#### Brief
Copy exactly the lines of the records below, and only those lines, beginning with the line that contains "user ← store_Get" and ending with the line that contains "and %q have".

#### Data shown
(* ===== verification/JwtSpec.v ===== *)
(** * JwtSpec: what the tokens of [src/samlsp] guarantee

    A token of a session, or of a tracked request, is read back until it expires;
    neither is accepted for the other; and what is accepted was verified with the
    key. *)

From stdpp Require Import base option list gmap strings.
From Stdlib Require Import ZArith Lia Ascii.
From S2P Require Import Prelude Go Encoding Etree Schema Env Http XmlTree ServiceProvider Jwt.

Open Scope string_scope.

(** ** Fields *)

Lemma json_field_app key l l' :
  (∀ f, f ∈ l → f.1 ≠ key) → json_field key (l ++ l') = json_field key l'.
Proof.
  intros Hl. unfold json_field. f_equal. induction l as [|f l IH]; [done|]. simpl.
  rewrite bool_decide_false by (apply Hl; set_solver). apply IH. set_solver.
Qed.

Section fields.
Context `{JwtL : JwtLaws}.

(** The field of a payload that is not one of the registered claims. *)
Lemma payload_field key c fields :
  key ∉ registered_claims → json_field key (Claims_fields c ++ fields) = json_field key fields.
Proof. intros Hk. apply json_field_app. intros f Hf <-. by apply Hk, (Claims_fields_registered c). Qed.

Lemma json_strings_array l : json_strings (JArray (map JString l)) = Ret l.
Proof. simpl. induction l as [|s l IH]; [done|]. simpl. by rewrite IH. Qed.

Lemma attributes_roundtrip key a fields :
  json_field key fields = Some (attributes_json a) → attributes_field key fields = Ret a.
Proof.
  unfold attributes_field. intros ->. destruct a as [m|]; [|done]. simpl.
  assert (H : ∀ l : list (string * list string), map_each (λ '(k, j), v ← json_strings j; Ret (k, v))
    ((λ '(k, l), (k, JArray (map JString l))) <$> l) = Ret l).
  { induction l as [|[k v] l IH]; [done|]. rewrite fmap_cons. cbn [map_each]. by rewrite json_strings_array, !ret_bind, IH. }
  rewrite H. simpl. by rewrite list_to_map_to_list.
Qed.

Lemma session_claims_roundtrip c fields :
  session_claims_json c = JObject fields → session_claims_of fields = Ret c.
Proof.
  intros [= <-]. unfold session_claims_of, bool_field.
  rewrite Claims_roundtrip by (intros f; rewrite !elem_of_cons, elem_of_nil; intros [->|[->|[]]]; vm_compute; set_solver).
  rewrite (attributes_roundtrip _ (SessionClaims_Attributes c)) by (rewrite payload_field; [done|set_solver]).
  rewrite payload_field by set_solver. by destruct c.
Qed.

Lemma tracked_claims_roundtrip c r b fields :
  tracked_claims_json (mkTrackedRequestClaims c r b) = JObject fields →
  tracked_claims_of fields
  = Ret (mkTrackedRequestClaims c (mkTrackedRequest "" (TrackedRequest_SAMLRequestID r) (TrackedRequest_URI r)) b).
Proof.
  intros [= <-]. unfold tracked_claims_of, bool_field, string_field.
  rewrite Claims_roundtrip by (intros f; rewrite !elem_of_cons, elem_of_nil; intros [->|[->|[->|[]]]]; vm_compute; set_solver).
  by rewrite !payload_field by set_solver.
Qed.

(** Without the field that marks a session, or a tracked request, it is none. *)
Lemma session_claims_unmarked c r b fields claims :
  tracked_claims_json (mkTrackedRequestClaims c r b) = JObject fields → session_claims_of fields = Ret claims →
  SessionClaims_SAMLSession claims = false.
Proof.
  intros [= <-] H. unfold session_claims_of in H. apply bind_ret in H as (c' & _ & H).
  apply bind_ret in H as (a & _ & H). apply bind_ret in H as (marked & Hm & [= <-]).
  unfold bool_field in Hm. rewrite payload_field in Hm by set_solver. by injection Hm as <-.
Qed.
Definition emailOwner (email except : string) : IO W string :=
  names ← effect (Store_List "/users/");
  find_owner email except names.

(** The loop of [checkUserEmails], over the sorted names. *)
Fixpoint check_emails (emails : list (string * string)) (names : list string) : IO W () :=
  match names with
  | [] => mret ()
  | name :: names =>
      user ← store_Get (A := User) ("/users/" +++ name);
      if User_Email user == "" then check_emails emails names
      else
        match first_that (λ other, EqualFold other.2 (User_Email user)) emails with
        | Some other =>
            lift (Err (Errorf
              "users %q and %q have the same email, which is their NameID: change one of them in the store"
              [AStr other.1; AStr name]))
        | None => check_emails (emails ++ [(name, User_Email user)]) names
        end
  end%list.

Definition checkUserEmails : IO W () :=
  names ← effect (Store_List "/users/");
  check_emails [] (slices_Sort names).

(** The hashed password to store: of the new password, or else of the stored user,
    or else what the request has. *)
Definition hashed_password (user : User) (id : string) : IO W string :=
  match User_PlaintextPassword user with
  | Some password => effect (GenerateFromPassword password)
  | None =>
      on_result (store_Get (A := User) ("/users/" +++ id))
        (λ existing, mret (User_HashedPassword existing))
        (λ err, if err == ErrNotFound then mret (User_HashedPassword user) else lift (Err err))
  end.

(** The user as it is stored. *)
Definition stored_user (user : User) (id hashed revision : string) : User :=
  mkUser id None hashed (User_Groups user) (User_Email user) (User_CommonName user) (User_Surname user)
    (User_GivenName user) (User_ScopedAffiliation user) revision.

(** [if user.Email != ""]: whose email it is already, or "". *)
Definition email_conflict (email id : string) : IO W string :=
  if email == "" then mret "" else emailOwner email id.

(** [HandlePutUser] from the revision on. *)
Definition store_user (user : User) (id hashed : string) : IO W () :=
  revision ← reads rand_Text;
  or_logged (effect (Store_Put ("/users/" +++ id) (stored_user user id hashed revision))) 500 (λ _,
  or_http_error (endUserSessions id) "ERROR: cannot end the sessions of the user: %s" [] 500 (λ _,
  emit (WriteHeader 204))).

Definition HandlePutUser (r : HTTPRequest) : IO W () :=
  or_logged (lift (decode_body (A := User) r)) 400 (λ user,
  let id := path_id r in
  or_logged (email_conflict (User_Email user) id) 500 (λ owner,
  if owner != "" then
    _ ← log "ERROR: the email of user %q is already the email of user %q" [AStr id; AStr owner] None;
    http_error 409
  else
    or_logged (hashed_password user id) 500 (λ hashed, store_user user id hashed))).

Definition HandleDeleteUser (r : HTTPRequest) : IO W () :=
  or_logged (effect (Store_Delete ("/users/" +++ path_id r))) 500 (λ _,
  or_http_error (endUserSessions (path_id r)) "ERROR: cannot end the sessions of the user: %s" [] 500 (λ _,
  emit (WriteHeader 204))).

(** ** service.go and util.go *)

(** The first service provider of a group, with the earlier expiry of the two. *)
Definition set_ValidUntil (t : Time) (m : EntityDescriptor) : EntityDescriptor :=
  let 'mkEntityDescriptor a b _ d e f g h i j k l m' n o := m in
  mkEntityDescriptor a b t d e f g h i j k l m' n o.

Definition group_member (entities : EntitiesDescriptor) : outcome EntityDescriptor :=
  e ← or_err (first_that (λ e, (0 <? length (EntityDescriptor_SPSSODescriptors e))%nat)
                (EntitiesDescriptor_EntityDescriptors entities))
        (Errorf "metadata contained no service provider metadata" []);
  match EntitiesDescriptor_ValidUntil entities with
  | Some t =>
      if negb (IsZero t) &&
         (IsZero (EntityDescriptor_ValidUntil e) || Time_Before t (EntityDescriptor_ValidUntil e))
      then Ret (set_ValidUntil t e) else Ret e
  | None => Ret e
  end.

Definition getSPMetadata (data : string) : outcome EntityDescriptor :=
  _ ← xrv_Validate data;
  match Unmarshal_EntityDescriptor data with
  | Ret spMetadata => Ret spMetadata
  | Err err =>
      if err == unexpected_EntitiesDescriptor then
        entities ← Unmarshal_EntitiesDescriptor data;
        group_member entities
      else Err err
  | Panic => Panic
  end.

Definition HandleListServices : IO W () :=
  or_logged (effect (Store_List "/services/")) 500 (λ services,
  or_logged (encode_text (names_json "services" services)) 500 mret).

Definition HandleGetService (r : HTTPRequest) : IO W () :=
  or_logged (store_Get (A := Service) ("/services/" +++ path_id r)) 500 (λ service,
  or_logged (buf ← lift (Encode_EntityDescriptor (Service_Metadata service)); w_Write buf) 500 mret).

(** The first use that is not one of a key descriptor. *)
Definition unrecognized_use (metadata : EntityDescriptor) : option string :=
  first_that (λ use, negb (bool_decide (use ∈ [""; "encryption"; "signing"])))
    (flat_map (λ d, map KeyDescriptor_Use (sp_key_descriptors d)) (EntityDescriptor_SPSSODescriptors metadata)).

Definition deregisterServiceProvider (id entityID : string) (w : W) : W :=
  if default "" (serviceIDs w !! entityID) != id then w
  else mkServerWorld (delete entityID (serviceProviders w)) (delete entityID (serviceIDs w)) (server_world w).

Definition registerServiceProvider (id : string) (metadata : EntityDescriptor) (w : W) : W :=
  let entityID := EntityDescriptor_EntityID metadata in
  mkServerWorld (<[entityID := metadata]> (serviceProviders w)) (<[entityID := id]> (serviceIDs w)) (server_world w).
(** A read of the store that returns a value: what is stored. *)
Lemma store_Get_ret {A} (J : Json A) key s s' (a : A) :
  effect (Store_Get key) s = (s', Ret a) →
  stored (contents (server_world s.1)) key a ∧ ∀ l, abstract s'.1 l = abstract s.1 l.
Proof.
  intros H. split; [by apply (store_Get_result J) in H as (_ & H & _); apply H|].
  intros l. pose proof (keeps_effect _ (steady_Get J key) s l) as Hk. by rewrite H in Hk.
Qed.

Lemma authenticate_user_ret s r req st st' user :
  authenticate_user s r req st = (st', Ret (Some user)) →
  checkLoginOrigin s r = Ret () ∧
  stored (contents (server_world st.1)) ("/users/" +++ values_Get (PostForm r) "user") user ∧
  CompareHashAndPassword (User_HashedPassword user) (values_Get (PostForm r) "password") = Ret ().
Proof.
  assert (Hno : ∀ (m : IO W ()) x x', (_ ← m; mret None : IO W (option User)) x ≠ (x', Ret (Some user))).
  { intros m x x'. unfold mbind, IO_bind. by destruct (m x) as [? [| |]]. }
  assert (Hno2 : ∀ (m n : IO W ()) x x',
    (_ ← m; _ ← n; mret None : IO W (option User)) x ≠ (x', Ret (Some user))).
  { intros m n x x'. unfold mbind, IO_bind. destruct (m x) as [? [| |]]; try done.
    by destruct (n _) as [? [| |]]. }
  unfold authenticate_user. intros H.
  apply on_result_ret in H as [(s1 & [] & Ho & H)|(s1 & e & _ & H)]; [|by apply Hno2 in H].
  apply lift_ret in Ho as [-> Ho]. split; [done|].
  apply on_result_ret in H as [(s2 & u & Hget & H)|(s2 & e & _ & H)]; [|by apply Hno2 in H].
  apply on_result_ret in H as [(s3 & [] & Hcmp & H)|(s3 & e & _ & H)]; [|by apply Hno2 in H].
  apply lift_ret in Hcmp as [-> Hcmp]. injection H as _ ->.
  apply store_Get_ret in Hget as [Hst _]. done.
Qed.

#### Output for this task
      user ← store_Get (A := User) ("/users/" +++ name);
      if User_Email user == "" then check_emails emails names
      else
        match first_that (λ other, EqualFold other.2 (User_Email user)) emails with
        | Some other =>
            lift (Err (Errorf
              "users %q and %q have the same email, which is their NameID: change one of them in the store"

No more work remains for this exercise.